Ainsi
les observations concernent la structure du moulin dans
l'espace, ce qui révèle la façon dont
l'eau circule à l'intérieur de la masse du
glacier. Cela permet d'apprécier des informations
sur la direction des failles préexistantes qui sont
aménagées par le courant d'eau, ainsi que
les profondeurs auxquelles on peut encore rencontrer ces
failles.
Alors
que dans les Alpes les explorations se sont terminées
vers 110 m de profondeur, ici au Groenland, la forte érosion
résultant du débit très important de
gigantesques bédières (30 à 40 m3/s
en juillet), laisse espérer des profondeurs à
explorer encore plus grandes que les 203 m atteints au cours
de l'été 98 !
De
même les conduits horizontaux qui évacuent
ces débits doivent être beaucoup plus développés.
Ces
explorations constituent un programme de recherche original
car jusqu'ici :
-
Un petit nombre de chercheurs seulement s'est intéressé
à l'exploration des glaciers en profondeur en progressant
dans les cavités initiées par les moulins.
-
L'étude de la circulation de l'eau à l'intérieur
des glaciers n'en est qu'à ses débuts, malgré
l'intérêt pratique présenté par
les captages d'eau glaciaires pour la production d'énergie
électrique que ce soit dans les Alpes ou ailleurs
car les mécanismes mis en jeu sont fondamentalement
les mêmes malgré les différences de
température de la glace.
La
réalisation de ces programmes se déroule en
parfaite collaboration entre les explorateurs sportifs (glacionautes)

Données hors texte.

(** Which checks are reported does not depend on how the failing rows are
    serialised. *)
Lemma check_failure_cases_checks (c : Check) (rows : list TransformRow.t) :
  map FailureCase.check (check_failure_cases json_encode c rows)
  = map FailureCase.check (check_failure_cases json_encode' c rows).
Proof.
  unfold check_failure_cases.
  destruct (traverse (check_output c) rows) as [outputs | e]; [| reflexivity].
  induction (enumerate (combine rows outputs)) as [| [i [r o]] l IH];
    [reflexivity |].
  cbn [flat_map fst snd]. rewrite !map_app, IH. f_equal.
  destruct o as [[] |]; reflexivity.
Qed.

Lemma validate_checks (rows : list TransformRow.t) :
  map FailureCase.check (validate json_encode rows)
  = map FailureCase.check (validate json_encode' rows).
Proof.
  unfold validate. rewrite !map_app. f_equal.
  induction ObjectTransformSchema.checks as [| c cs IH]; [reflexivity |].
  cbn [flat_map]. rewrite !map_app, IH. f_equal.
  apply check_failure_cases_checks.
Qed.

End CheckNames.

(** C2 (amended).  When the harvested object [OBJ-003] has no [date_made]
    and no constituent (and no other source row with that id has one), the
    validation of the transform output returns [passed = False] and its
    report holds the failure of [has_at_least_one_constituent] for the row
    of [OBJ-003]; [has_at_least_one_artist], guarded by a non-empty list,
    is true on the rows of [OBJ-003] and has no failure case there. *)
Theorem scenario_A
    (E : Engine) (json_encode : TransformRow.t -> string)
    (harvest_terminology : list Term.t)
    (harvest_objects : list HarvestObject.t) (o : HarvestObject.t) :
  In o harvest_objects ->
  HarvestObject.object_id o = Some "OBJ-003" ->
  HarvestObject.date_made o = None ->
  HarvestObject.constituents o = [] ->
  (forall o',
      In o' harvest_objects ->
      HarvestObject.object_id o' = Some "OBJ-003" ->
      HarvestObject.constituents o' = []) ->
  let transform_df :=
    objects_transform E harvest_terminology harvest_objects in
  exists failures,
    check_objects_transform json_encode transform_df = (false, failures)
    /\ (exists r,
           In r transform_df
           /\ TransformRow.object_id r = Some "OBJ-003"
           /\ TransformRow.date_made r = None
           /\ In (ErrorRecord.mk (Some "ObjectTransformSchema")
                    (Some "has_at_least_one_constituent")
                    (substring 0 80 (json_encode r)))
                failures)
    /\ (forall r,
           In r transform_df ->
           TransformRow.object_id r = Some "OBJ-003" ->
           check_output ObjectTransformSchema.has_artist r = Ok (Some true))
    /\ (forall fc i r,
           In fc (check_failure_cases json_encode
                    ObjectTransformSchema.has_artist transform_df) ->
           FailureCase.index fc = Some i ->
           nth_error transform_df i = Some r ->
           TransformRow.object_id r <> Some "OBJ-003").
Proof.
  intros Ho Hid Hdate Hcst Hall transform_df.
  assert (Hempty : forall r,
             In r transform_df ->
             TransformRow.object_id r = Some "OBJ-003" ->
             TransformRow.constituents r = []).
  { intros r Hr Hrid.
    apply (row_constituents_empty E harvest_terminology harvest_objects r Hr).
    intros o' Ho' Hj. rewrite Hrid in Hj. apply join_key_eq_iff in Hj.
    now apply Hall. }
  set (r := enrich_row E harvest_terminology harvest_objects o).
  assert (Hr : In r transform_df) by now apply enrich_row_in.
  destruct (In_nth_error _ _ Hr) as (i & Hi).
  destruct (failing_check_reported json_encode
              ObjectTransformSchema.has_constituents transform_df i r)
    as (failures & Hfail & Hin).
  { left. reflexivity. }
  { exact Hi. }
  { rewrite has_constituents_output, (Hempty r Hr Hid). reflexivity. }
  exists failures. split; [exact Hfail |]. split; [| split].
  - exists r. repeat split; assumption.
  - intros r' Hr' Hid'. apply has_artist_on_empty. now apply Hempty.
  - intros fc j r' Hfc Hj Hr' Hid'.
    apply in_check_failure_cases in Hfc as (k & r'' & Hk & Hout & ->);
      [| do 8 right; left; reflexivity].
    cbn [FailureCase.index] in Hj. inversion Hj; subst k.
    assert (r'' = r') by congruence. subst r''.
    rewrite has_artist_on_empty in Hout; [discriminate |].
    apply Hempty; [| exact Hid']. eapply nth_error_In; eassumption.
Qed.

et les explorateurs scientifiques (glaciologues) étant
donné l'aide et le besoin mutuel de ces deux groupes.
Les
conditions des expéditions "INLANDSIS"
permettent de réaliser non seulement des explorations
pleines d'intérêts mais aussi l'expérimentation
d'une méthodologie nouvelle d'échantillonnage
et d'études des glaciers en profondeur.
Les
missions glaciologiques effectuées depuis 1989 au
cours des expéditions INLANDSIS nous ont convaincu
sur les larges potentialités scientifiques encore
inexplorées dans le domaine des cavités intra-glaciaires
au Groenland.
Bien
que les explorations des moulins commencent déjà
à cerner un type probable de circulation de l'eau
à l'intérieur de la masse glaciaire il reste
encore à surmonter les obstacles parfois rencontrés
au delà des 150 m, les siphons !
Les
spéléologues qui vont cette année axer
leurs efforts aussi sur cet obstacle devraient permettre
de faire progresser sérieusement notre connaissance
de la circulation cachée et sûrement horizontale...
C'est
un challenge, dont les retombées seront très
précieuses pour l'étude de la dynamique glaciaire,
que ce soit pour les zones des marges de l'Inlandsis où
à l'intérieur de nos glaciers alpins, car
là, les applications pratiques (captage pour l'approvisionnement
en eau potable ou à des fins hydroélectriques)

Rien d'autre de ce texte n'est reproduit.